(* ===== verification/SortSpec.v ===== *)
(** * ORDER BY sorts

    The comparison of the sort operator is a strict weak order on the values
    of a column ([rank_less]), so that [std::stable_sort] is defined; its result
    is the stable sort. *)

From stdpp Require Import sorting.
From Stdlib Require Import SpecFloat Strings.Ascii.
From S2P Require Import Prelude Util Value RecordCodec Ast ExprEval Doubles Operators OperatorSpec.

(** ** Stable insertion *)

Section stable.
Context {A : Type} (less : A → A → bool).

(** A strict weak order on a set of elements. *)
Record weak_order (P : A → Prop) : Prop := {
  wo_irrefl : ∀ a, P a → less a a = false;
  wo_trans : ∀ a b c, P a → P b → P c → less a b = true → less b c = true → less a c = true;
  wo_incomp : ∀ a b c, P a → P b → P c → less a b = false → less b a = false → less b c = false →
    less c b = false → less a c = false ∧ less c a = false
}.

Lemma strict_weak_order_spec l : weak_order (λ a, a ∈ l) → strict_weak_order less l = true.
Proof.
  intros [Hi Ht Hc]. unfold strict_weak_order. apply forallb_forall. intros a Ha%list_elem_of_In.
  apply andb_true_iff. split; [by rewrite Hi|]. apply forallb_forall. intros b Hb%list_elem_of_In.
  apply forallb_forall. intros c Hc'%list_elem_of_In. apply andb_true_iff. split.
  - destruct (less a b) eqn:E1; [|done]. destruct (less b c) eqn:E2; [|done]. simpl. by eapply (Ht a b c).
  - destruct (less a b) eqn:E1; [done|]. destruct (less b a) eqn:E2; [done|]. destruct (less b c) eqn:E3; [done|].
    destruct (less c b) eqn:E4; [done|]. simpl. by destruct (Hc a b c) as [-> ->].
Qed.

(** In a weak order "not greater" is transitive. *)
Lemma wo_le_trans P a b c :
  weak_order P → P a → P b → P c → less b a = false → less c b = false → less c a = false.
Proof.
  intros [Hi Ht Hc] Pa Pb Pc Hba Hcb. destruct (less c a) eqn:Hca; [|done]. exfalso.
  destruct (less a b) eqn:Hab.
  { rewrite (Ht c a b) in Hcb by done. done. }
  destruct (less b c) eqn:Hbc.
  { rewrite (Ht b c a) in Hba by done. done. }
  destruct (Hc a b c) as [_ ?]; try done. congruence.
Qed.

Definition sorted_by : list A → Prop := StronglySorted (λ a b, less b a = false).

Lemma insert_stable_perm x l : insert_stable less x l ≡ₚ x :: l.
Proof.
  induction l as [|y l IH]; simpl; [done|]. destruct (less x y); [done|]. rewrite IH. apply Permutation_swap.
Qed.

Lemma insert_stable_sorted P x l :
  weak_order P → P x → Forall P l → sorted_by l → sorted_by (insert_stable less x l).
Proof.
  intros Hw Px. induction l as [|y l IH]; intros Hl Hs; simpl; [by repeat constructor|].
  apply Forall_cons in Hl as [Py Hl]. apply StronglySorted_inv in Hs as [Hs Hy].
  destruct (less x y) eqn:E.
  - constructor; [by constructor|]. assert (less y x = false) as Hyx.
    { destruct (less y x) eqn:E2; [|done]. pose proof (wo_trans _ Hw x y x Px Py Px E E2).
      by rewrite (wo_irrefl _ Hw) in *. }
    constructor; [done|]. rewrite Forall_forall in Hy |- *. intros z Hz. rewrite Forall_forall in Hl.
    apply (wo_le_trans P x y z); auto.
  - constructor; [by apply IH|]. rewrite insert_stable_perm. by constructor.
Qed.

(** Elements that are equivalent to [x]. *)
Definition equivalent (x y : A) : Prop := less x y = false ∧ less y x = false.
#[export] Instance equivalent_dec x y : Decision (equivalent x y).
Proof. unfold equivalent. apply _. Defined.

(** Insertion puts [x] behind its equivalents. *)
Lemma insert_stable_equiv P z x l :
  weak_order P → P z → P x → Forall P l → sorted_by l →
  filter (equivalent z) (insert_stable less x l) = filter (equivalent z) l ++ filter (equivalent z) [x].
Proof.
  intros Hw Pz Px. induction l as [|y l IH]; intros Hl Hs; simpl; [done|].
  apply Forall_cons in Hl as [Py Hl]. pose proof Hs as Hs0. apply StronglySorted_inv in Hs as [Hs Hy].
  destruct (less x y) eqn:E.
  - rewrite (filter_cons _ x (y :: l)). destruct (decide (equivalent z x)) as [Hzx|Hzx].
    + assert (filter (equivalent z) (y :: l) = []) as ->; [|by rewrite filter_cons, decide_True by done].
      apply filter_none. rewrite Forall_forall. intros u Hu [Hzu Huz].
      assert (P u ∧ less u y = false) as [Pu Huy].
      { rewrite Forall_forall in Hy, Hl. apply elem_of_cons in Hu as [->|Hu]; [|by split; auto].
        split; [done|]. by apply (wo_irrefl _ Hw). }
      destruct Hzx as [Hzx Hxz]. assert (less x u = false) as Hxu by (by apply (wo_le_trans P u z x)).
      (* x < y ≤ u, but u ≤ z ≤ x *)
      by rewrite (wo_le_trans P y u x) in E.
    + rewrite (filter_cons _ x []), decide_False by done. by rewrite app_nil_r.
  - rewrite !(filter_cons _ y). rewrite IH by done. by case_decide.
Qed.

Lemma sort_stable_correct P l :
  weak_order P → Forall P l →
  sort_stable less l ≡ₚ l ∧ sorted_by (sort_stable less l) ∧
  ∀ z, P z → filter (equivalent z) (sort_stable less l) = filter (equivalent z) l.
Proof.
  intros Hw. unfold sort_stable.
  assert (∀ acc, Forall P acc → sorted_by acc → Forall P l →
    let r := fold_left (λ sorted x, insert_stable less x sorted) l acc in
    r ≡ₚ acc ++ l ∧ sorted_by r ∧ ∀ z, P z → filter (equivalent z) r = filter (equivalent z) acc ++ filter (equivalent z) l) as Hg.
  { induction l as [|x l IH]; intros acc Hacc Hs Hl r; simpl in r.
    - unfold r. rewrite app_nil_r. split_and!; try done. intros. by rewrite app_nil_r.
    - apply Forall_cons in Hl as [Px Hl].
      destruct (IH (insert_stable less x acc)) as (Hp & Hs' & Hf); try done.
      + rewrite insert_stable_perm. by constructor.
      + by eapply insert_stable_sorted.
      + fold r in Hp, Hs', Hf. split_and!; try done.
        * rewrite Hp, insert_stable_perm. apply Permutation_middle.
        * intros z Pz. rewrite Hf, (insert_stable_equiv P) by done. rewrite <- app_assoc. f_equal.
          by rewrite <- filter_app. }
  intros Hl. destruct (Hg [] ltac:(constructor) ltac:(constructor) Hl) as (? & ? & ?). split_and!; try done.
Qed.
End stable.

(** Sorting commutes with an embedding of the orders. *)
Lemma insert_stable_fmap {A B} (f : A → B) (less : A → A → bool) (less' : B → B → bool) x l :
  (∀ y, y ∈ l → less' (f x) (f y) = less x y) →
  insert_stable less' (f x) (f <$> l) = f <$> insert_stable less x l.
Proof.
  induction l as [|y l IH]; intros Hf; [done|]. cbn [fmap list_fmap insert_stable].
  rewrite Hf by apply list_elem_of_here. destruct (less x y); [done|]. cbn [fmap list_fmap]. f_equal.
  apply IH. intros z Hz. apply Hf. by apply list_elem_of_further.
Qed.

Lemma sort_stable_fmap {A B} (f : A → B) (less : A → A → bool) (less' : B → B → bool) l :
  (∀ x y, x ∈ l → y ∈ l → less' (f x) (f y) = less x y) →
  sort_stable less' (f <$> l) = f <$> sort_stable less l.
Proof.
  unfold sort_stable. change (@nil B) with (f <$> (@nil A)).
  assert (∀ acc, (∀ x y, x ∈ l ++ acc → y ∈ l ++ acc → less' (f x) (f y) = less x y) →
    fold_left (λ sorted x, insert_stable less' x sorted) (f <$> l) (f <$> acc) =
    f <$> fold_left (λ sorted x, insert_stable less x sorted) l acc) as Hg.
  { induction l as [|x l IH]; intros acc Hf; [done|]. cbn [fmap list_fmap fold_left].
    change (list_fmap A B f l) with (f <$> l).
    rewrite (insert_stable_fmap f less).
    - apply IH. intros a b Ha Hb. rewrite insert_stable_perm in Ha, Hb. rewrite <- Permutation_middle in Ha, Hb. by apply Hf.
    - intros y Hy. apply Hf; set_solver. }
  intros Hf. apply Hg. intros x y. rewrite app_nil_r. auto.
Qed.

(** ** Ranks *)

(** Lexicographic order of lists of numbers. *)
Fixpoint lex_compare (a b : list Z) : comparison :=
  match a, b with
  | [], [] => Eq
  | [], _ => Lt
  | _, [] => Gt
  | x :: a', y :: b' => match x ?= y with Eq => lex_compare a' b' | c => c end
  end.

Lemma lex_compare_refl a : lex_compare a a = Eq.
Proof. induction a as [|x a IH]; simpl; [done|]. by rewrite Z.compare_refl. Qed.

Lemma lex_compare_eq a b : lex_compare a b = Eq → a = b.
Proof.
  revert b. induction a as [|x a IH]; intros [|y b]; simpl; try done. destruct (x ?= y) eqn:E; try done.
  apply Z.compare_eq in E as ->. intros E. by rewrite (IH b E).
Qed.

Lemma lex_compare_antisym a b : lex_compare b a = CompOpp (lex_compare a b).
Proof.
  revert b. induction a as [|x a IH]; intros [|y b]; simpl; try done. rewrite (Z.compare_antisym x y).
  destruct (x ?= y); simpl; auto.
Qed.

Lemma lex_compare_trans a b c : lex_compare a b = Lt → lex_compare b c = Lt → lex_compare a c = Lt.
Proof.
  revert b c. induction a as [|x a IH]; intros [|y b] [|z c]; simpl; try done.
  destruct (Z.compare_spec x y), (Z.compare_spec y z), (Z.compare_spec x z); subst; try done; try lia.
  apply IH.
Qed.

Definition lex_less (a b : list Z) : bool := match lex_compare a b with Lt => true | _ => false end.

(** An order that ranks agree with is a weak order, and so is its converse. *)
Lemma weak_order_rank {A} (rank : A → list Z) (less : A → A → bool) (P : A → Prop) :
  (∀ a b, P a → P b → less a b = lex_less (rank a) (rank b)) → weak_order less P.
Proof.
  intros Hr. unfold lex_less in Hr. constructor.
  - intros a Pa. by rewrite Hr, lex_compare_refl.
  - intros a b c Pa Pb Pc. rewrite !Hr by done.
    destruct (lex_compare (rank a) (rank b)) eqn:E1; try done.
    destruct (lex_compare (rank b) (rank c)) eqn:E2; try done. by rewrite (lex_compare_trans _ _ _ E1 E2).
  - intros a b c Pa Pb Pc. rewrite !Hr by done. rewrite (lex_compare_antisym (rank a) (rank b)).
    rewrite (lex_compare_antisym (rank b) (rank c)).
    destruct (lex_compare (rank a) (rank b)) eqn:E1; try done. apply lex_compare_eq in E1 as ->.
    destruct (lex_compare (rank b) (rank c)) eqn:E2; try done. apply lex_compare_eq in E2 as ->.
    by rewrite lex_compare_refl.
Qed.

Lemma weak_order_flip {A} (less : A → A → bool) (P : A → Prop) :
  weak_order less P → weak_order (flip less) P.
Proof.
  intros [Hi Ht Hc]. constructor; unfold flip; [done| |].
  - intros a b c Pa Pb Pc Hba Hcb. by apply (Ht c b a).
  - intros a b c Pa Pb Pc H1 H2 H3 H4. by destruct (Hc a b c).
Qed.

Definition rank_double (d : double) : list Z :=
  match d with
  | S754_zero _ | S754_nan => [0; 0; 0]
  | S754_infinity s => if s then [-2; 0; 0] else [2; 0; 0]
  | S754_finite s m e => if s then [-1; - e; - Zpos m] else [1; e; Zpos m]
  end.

····················

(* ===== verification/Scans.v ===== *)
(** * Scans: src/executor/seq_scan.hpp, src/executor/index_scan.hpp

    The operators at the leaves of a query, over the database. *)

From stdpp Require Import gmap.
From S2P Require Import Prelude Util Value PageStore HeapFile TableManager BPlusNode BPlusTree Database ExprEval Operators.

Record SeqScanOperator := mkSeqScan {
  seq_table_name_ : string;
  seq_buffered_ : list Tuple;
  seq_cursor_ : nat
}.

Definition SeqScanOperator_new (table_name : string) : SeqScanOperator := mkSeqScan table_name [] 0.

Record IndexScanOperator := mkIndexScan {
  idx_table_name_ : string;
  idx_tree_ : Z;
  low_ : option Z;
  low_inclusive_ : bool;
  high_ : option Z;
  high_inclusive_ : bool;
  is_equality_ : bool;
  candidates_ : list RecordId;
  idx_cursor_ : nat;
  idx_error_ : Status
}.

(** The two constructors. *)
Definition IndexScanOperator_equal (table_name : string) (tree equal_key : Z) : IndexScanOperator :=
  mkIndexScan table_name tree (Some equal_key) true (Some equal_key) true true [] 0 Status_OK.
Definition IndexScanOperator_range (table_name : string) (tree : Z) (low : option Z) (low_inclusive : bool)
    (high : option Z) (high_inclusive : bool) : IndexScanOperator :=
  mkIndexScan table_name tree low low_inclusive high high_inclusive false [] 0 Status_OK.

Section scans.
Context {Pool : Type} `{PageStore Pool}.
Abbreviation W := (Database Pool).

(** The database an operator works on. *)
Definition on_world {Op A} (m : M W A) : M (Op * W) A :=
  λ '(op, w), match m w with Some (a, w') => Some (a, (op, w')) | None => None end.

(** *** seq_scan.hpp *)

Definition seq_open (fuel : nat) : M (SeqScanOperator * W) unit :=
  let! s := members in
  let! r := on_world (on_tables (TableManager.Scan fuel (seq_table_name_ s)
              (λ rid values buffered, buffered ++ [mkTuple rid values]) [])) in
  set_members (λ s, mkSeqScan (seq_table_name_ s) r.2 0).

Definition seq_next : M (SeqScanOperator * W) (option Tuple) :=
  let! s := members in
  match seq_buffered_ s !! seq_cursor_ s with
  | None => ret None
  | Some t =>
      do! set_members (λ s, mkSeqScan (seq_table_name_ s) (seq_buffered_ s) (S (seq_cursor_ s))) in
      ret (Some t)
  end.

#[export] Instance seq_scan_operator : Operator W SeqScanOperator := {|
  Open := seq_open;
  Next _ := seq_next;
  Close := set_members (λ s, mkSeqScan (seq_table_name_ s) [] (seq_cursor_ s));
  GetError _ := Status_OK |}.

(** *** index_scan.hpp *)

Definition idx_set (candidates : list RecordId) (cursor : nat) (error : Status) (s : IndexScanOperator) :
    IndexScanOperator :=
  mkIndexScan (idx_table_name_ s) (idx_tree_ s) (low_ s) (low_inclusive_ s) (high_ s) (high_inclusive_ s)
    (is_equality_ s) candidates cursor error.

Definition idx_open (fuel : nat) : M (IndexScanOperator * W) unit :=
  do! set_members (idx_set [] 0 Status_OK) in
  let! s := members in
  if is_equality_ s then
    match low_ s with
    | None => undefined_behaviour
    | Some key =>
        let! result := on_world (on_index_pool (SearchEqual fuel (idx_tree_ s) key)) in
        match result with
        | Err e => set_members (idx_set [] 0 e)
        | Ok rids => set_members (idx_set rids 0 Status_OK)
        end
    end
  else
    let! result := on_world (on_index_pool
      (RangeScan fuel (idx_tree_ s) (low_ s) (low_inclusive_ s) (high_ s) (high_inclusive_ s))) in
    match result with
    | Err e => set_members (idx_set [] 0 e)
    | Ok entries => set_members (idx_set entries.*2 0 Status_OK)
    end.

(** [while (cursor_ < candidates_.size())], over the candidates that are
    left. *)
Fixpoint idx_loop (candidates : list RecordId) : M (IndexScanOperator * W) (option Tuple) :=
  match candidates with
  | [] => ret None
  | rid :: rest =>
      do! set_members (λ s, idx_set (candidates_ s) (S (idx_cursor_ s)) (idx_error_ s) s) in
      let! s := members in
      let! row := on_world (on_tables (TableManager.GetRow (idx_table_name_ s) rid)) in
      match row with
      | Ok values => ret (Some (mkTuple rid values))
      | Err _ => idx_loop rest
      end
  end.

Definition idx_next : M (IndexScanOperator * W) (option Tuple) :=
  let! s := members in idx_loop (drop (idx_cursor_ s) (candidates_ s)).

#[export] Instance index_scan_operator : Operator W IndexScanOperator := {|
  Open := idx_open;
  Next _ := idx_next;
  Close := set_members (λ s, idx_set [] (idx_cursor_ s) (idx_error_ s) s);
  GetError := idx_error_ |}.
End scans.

····················

*PROBLEM TO SOLVE*
An exact, complete copy of the lines above from the one with "apply filter_none. rewrite" through the one with "rewrite Hf by" is the whole answer.

*PROBLEM SOLUTION*
      apply filter_none. rewrite Forall_forall. intros u Hu [Hzu Huz].
      assert (P u ∧ less u y = false) as [Pu Huy].
      { rewrite Forall_forall in Hy, Hl. apply elem_of_cons in Hu as [->|Hu]; [|by split; auto].
        split; [done|]. by apply (wo_irrefl _ Hw). }
      destruct Hzx as [Hzx Hxz]. assert (less x u = false) as Hxu by (by apply (wo_le_trans P u z x)).
      (* x < y ≤ u, but u ≤ z ≤ x *)
      by rewrite (wo_le_trans P y u x) in E.
    + rewrite (filter_cons _ x []), decide_False by done. by rewrite app_nil_r.
  - rewrite !(filter_cons _ y). rewrite IH by done. by case_decide.
Qed.

Lemma sort_stable_correct P l :
  weak_order P → Forall P l →
  sort_stable less l ≡ₚ l ∧ sorted_by (sort_stable less l) ∧
  ∀ z, P z → filter (equivalent z) (sort_stable less l) = filter (equivalent z) l.
Proof.
  intros Hw. unfold sort_stable.
  assert (∀ acc, Forall P acc → sorted_by acc → Forall P l →
    let r := fold_left (λ sorted x, insert_stable less x sorted) l acc in
    r ≡ₚ acc ++ l ∧ sorted_by r ∧ ∀ z, P z → filter (equivalent z) r = filter (equivalent z) acc ++ filter (equivalent z) l) as Hg.
  { induction l as [|x l IH]; intros acc Hacc Hs Hl r; simpl in r.
    - unfold r. rewrite app_nil_r. split_and!; try done. intros. by rewrite app_nil_r.
    - apply Forall_cons in Hl as [Px Hl].
      destruct (IH (insert_stable less x acc)) as (Hp & Hs' & Hf); try done.
      + rewrite insert_stable_perm. by constructor.
      + by eapply insert_stable_sorted.
      + fold r in Hp, Hs', Hf. split_and!; try done.
        * rewrite Hp, insert_stable_perm. apply Permutation_middle.
        * intros z Pz. rewrite Hf, (insert_stable_equiv P) by done. rewrite <- app_assoc. f_equal.
          by rewrite <- filter_app. }
  intros Hl. destruct (Hg [] ltac:(constructor) ltac:(constructor) Hl) as (? & ? & ?). split_and!; try done.
Qed.
End stable.

(** Sorting commutes with an embedding of the orders. *)
Lemma insert_stable_fmap {A B} (f : A → B) (less : A → A → bool) (less' : B → B → bool) x l :
  (∀ y, y ∈ l → less' (f x) (f y) = less x y) →
  insert_stable less' (f x) (f <$> l) = f <$> insert_stable less x l.
Proof.
  induction l as [|y l IH]; intros Hf; [done|]. cbn [fmap list_fmap insert_stable].
  rewrite Hf by apply list_elem_of_here. destruct (less x y); [done|]. cbn [fmap list_fmap]. f_equal.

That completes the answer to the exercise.